Stellar energy. The star's energy should be enough to be of use to developing life but not too much as to eradicate life altogether. Also important is a constant energy output from the star as sudden burst of energy and sudden energy fluctuation can be deadly to complex life.
- Home Planet - Obviously, the planet should be habitable, that is, it has to at least possess properties that complex life could tolerate. According to Ward and Brownlee, a habitable planet should be terrestrial, at the right distance from the sun (to allow liquid water to exist) at a circular orbit (to avoid planetary instability), and large enough to possess a protective atmosphere.
Distance from the star. If a planet orbits its sun too closely or too far away, liquid water would not exist. Otherwise, the planet must have enough liquid water substitutes that would prove effective (such as liquid ammonia or perfluorocarbon).
Proper mass. A planet that is too small will not be able to maintain any atmosphere. A planet that is too massive would attract a larger number of asteroids with its high gravity, increasing the chances of life-destroying cataclysms.
Presence of an ocean. An ocean, be it an ocean of liquid methane or water, will directly affect the climates and weather conditions in the planet, as well as the life forms developing in it. Apprently, the ability to maintain an ocean does not automatically imply that there will be any on the planet's surface: from gathered evidence, earth acquired its own water from asteroids made of ice that crashed into it billions of years ago (very large chunks of ice hit Venus and Mars too although the circumstances in those planets prevented oceans from forming or remaining). On the other hand, too much water will lead to an unstable atmosphere, unfit for maintaining life.
Plate tectonics. plate tectonics are known to cause earthquakes, tidal waves, volcanic eruptions, and continental shifts. Quite surprisingly, plate tectonics are required for maintaining a stable atmosphere. Plate tectonics play an important role in a complex feedback system that prevents too many greenhouse gases from existing in the atmosphere. No other planet in earth's solar system (except maybe for Jupiter's moon Europa) is known to have plate tectonics.
Presence of large moon. Earth's moon, is atypically large, and close. Both of Mars's moons, for example, are minor rocks by comparison. A moon this big (relative to its planet) can keep the planet's axis stable. In the absence of such a moon unstable climatic patterns could prevent the formation of complex life.
A relatively massive satellite also increases the chances of survival for complex organisms because it act as an asteroid shield. Successfully hitting the more massive object in a binary system where the two bodies are as closely matched in size as the Earth and Moon is quite difficult.

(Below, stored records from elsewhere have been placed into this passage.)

(** * Certificate endpoint of acme-dns-tools: model and properties

    A shallow embedding of [internal/api/certs.go]: the handler
    [CertsHandler] and the FCrDNS verifier [isAllowedByFCrDNS], together with
    the parts of Go's standard library they call ([strings], [path/filepath],
    [net], [net/http], [os]).

    Go strings are byte sequences and are modelled by [string] (a list of
    8-bit [ascii] characters); Go's [int] is modelled by [Z]. *)

From Stdlib Require Import ZArith Ascii String Lia.
From stdpp Require Import base option list strings gmap.

Local Open Scope string_scope.
Local Open Scope Z_scope.

(* stdpp freezes [String.append] under [simpl]; the proofs below unfold it. *)
#[local] Arguments String.append !_ _ / : simpl nomatch.

(** ** Byte strings: length and slices *)

(** [len(s)] *)
Definition len (s : string) : Z := Z.of_nat (String.length s).

Fixpoint str_take (n : nat) (s : string) : string :=
  match n, s with
  | S n', String c s' => String c (str_take n' s')
  | _, _ => ""
  end.

Fixpoint str_drop (n : nat) (s : string) : string :=
  match n, s with
  | S n', String _ s' => str_drop n' s'
  | _, _ => s
  end.

(** [s[:j]] and [s[i:]] for indices in range (all uses below are). *)
Definition sliceTo (s : string) (j : Z) : string := str_take (Z.to_nat j) s.
Definition sliceFrom (s : string) (i : Z) : string := str_drop (Z.to_nat i) s.
(** [s[i:j]] *)
Definition slice (s : string) (i j : Z) : string := sliceTo (sliceFrom s i) (j - i).

(** [s[i]], as an optional byte ([None] out of range, where Go panics). *)
Definition byteAt (s : string) (i : Z) : option ascii :=
  if i <? 0 then None else String.get (Z.to_nat i) s.

(** ** Package [strings] *)

Module strings.

(** [func HasPrefix(s, prefix string) bool]:
    [len(s) >= len(prefix) && s[:len(prefix)] == prefix] *)
Definition HasPrefix (s prefix : string) : bool :=
  (len prefix <=? len s) && bool_decide (sliceTo s (len prefix) = prefix).

(** [func HasSuffix(s, suffix string) bool]:
    [len(s) >= len(suffix) && s[len(s)-len(suffix):] == suffix] *)
Definition HasSuffix (s suffix : string) : bool :=
  (len suffix <=? len s) && bool_decide (sliceFrom s (len s - len suffix) = suffix).

(** [func TrimPrefix(s, prefix string) string] *)
Definition TrimPrefix (s prefix : string) : string :=
  if HasPrefix s prefix then sliceFrom s (len prefix) else s.

(** [func TrimSuffix(s, suffix string) string] *)
Definition TrimSuffix (s suffix : string) : string :=
  if HasSuffix s suffix then sliceTo s (len s - len suffix) else s.

(** [func Index(s, substr string) int]: the index of the first instance of
    [substr] in [s], or [-1]. *)
Fixpoint Index (s substr : string) : Z :=
  if HasPrefix s substr then 0
  else match s with
       | "" => -1
       | String _ s' => let i := Index s' substr in
                        if i <? 0 then -1 else i + 1
       end.

(** [func Contains(s, substr string) bool]: [Index(s, substr) >= 0] *)
Definition Contains (s substr : string) : bool := 0 <=? Index s substr.

(** The loop of [genSplit]: at most [n] cuts at [sep], the rest of the
    string is the last piece. *)
Fixpoint genSplitLoop (n : nat) (s sep : string) : list string :=
  match n with
  | O => [s]
  | S n' => let m := Index s sep in
            if m <? 0 then [s]
            else sliceTo s m :: genSplitLoop n' (sliceFrom s (m + len sep)) sep
  end.

(** [func SplitN(s, sep string, n int) []string], for a non-empty [sep]
    (the program only splits at ["/"]); [n < 0] means all pieces. *)
Definition SplitN (s sep : string) (n : Z) : list string :=
  if n =? 0 then []
  else
    let n := if (n <? 0) || (len s + 1 <? n) then len s + 1 else n in
    genSplitLoop (Z.to_nat (n - 1)) s sep.

(** [func Join(elems []string, sep string) string] *)
Fixpoint Join (elems : list string) (sep : string) : string :=
  match elems with
  | [] => ""
  | [e] => e
  | e :: rest => e +:+ sep +:+ Join rest sep
  end.

(** [func EqualFold(s, t string) bool]: equality under Unicode simple case
    folding.  The folding tables of package [unicode] are not part of this
    development: the function is a parameter of everything that calls it. *)
Class Folding := { EqualFold : string -> string -> bool }.

(** The restriction of the folding to ASCII letters, the instance of the
    examples (host names are ASCII). *)
Definition lowerASCII (c : ascii) : ascii :=
  let n := N_of_ascii c in
  if (65 <=? n)%N && (n <=? 90)%N then ascii_of_N (n + 32) else c.

Fixpoint mapBytes (f : ascii -> ascii) (s : string) : string :=
  match s with
  | "" => ""
  | String c s' => String (f c) (mapBytes f s')
  end.

Definition asciiFolding : Folding :=
  {| EqualFold s t := bool_decide (mapBytes lowerASCII s = mapBytes lowerASCII t) |}.

End strings.

(** ** Package [path/filepath] (Unix) *)

Module filepath.

(** The elements of a path: the pieces between separators. *)
Fixpoint elements (path : string) : list string :=
  match path with
  | "" => [""]
  | String c rest =>
      if bool_decide (c = "/"%char) then "" :: elements rest
      else match elements rest with
           | e :: es => String c e :: es
           | [] => [String c ""]
           end
  end.

(** The output buffer of [Clean], read as a list of elements: the number of
    leading [..] elements that cannot be removed ([dotdot] in the Go code
    marks where they end) and the names written after them, last first. *)
Record lazybuf := { dotdots : nat; names : list string }.

(** One turn of the loop of [Clean], for one element:
    - an empty element or [.] is dropped;
    - [..] removes the last name when there is one ("can backtrack"), is
      dropped at the root, and is kept in front otherwise;
    - a real element is appended. *)
Definition cleanElement (rooted : bool) (out : lazybuf) (e : string) : lazybuf :=
  if bool_decide (e = "") || bool_decide (e = ".") then out
  else if bool_decide (e = "..") then
    match names out with
    | _ :: below => {| dotdots := dotdots out; names := below |}
    | [] => if rooted then out
            else {| dotdots := S (dotdots out); names := [] |}
    end
  else {| dotdots := dotdots out; names := e :: names out |}.

(** The string held by the buffer; an empty relative path is [.]. *)
Definition bufString (rooted : bool) (out : lazybuf) : string :=
  let els := (replicate (dotdots out) ".." ++ reverse (names out))%list in
  if rooted then "/" +:+ strings.Join els "/"
  else match els with
       | [] => "."
       | _ => strings.Join els "/"
       end.

(** [func Clean(path string) string]: the shortest path name equivalent to
    [path] by purely lexical processing. *)
Definition Clean (path : string) : string :=
  if bool_decide (path = "") then "."
  else
    let rooted := bool_decide (byteAt path 0 = Some "/"%char) in
    bufString rooted
      (foldl (cleanElement rooted) {| dotdots := 0; names := [] |} (elements path)).

(** [func Join(elem ...string) string]: empty elements in front are ignored,
    the rest is joined with separators and cleaned. *)
Fixpoint Join (elem : list string) : string :=
  match elem with
  | [] => ""
  | e :: rest =>
      if bool_decide (e = "") then Join rest
      else Clean (strings.Join (e :: rest) "/")
  end.

End filepath.

(** ** Package [net]: splitting a peer address *)

Module net.

(** [bytealg.IndexByteString] and [bytealg.LastIndexByteString] *)
Fixpoint IndexByteString (s : string) (c : ascii) : Z :=
  match s with
  | "" => -1
  | String a s' =>
      if bool_decide (a = c) then 0
      else let i := IndexByteString s' c in
           if i <? 0 then -1 else i + 1
  end.

Fixpoint LastIndexByteString (s : string) (c : ascii) : Z :=
  match s with
  | "" => -1
  | String a s' =>
      let i := LastIndexByteString s' c in
      if 0 <=? i then i + 1
      else if bool_decide (a = c) then 0 else -1
  end.

Record AddrError := { Err : string; Addr : string }.

Definition missingPort : string := "missing port in address".
Definition tooManyColons : string := "too many colons in address".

Most incoming impactors will either be deflected entirely or will hit the less massive object; hitting the more massive one requires just the right incoming velocity and angle. A planet with a large moon will therefore be somewhat protected from impacts.
Note: According to The Giant Impact Theory, The Earth's moon is created when a Mars-sized body hit Earth early in its formation. The impact also caused plate tectonics to develop, and when the cores the original planet Earth and the impacting body merged, a super-massive core formed with a powerful magnetic field.
Local Star System - The planet's star system should be in a peaceful stellar neighborhood, away from mature red giants (which could go supernova and destroy all complex life) and dense interstellar clouds. Gas giants should form in the outer regions of the star system or they would destroy any terrestrial planets trying to form closer around the parent star.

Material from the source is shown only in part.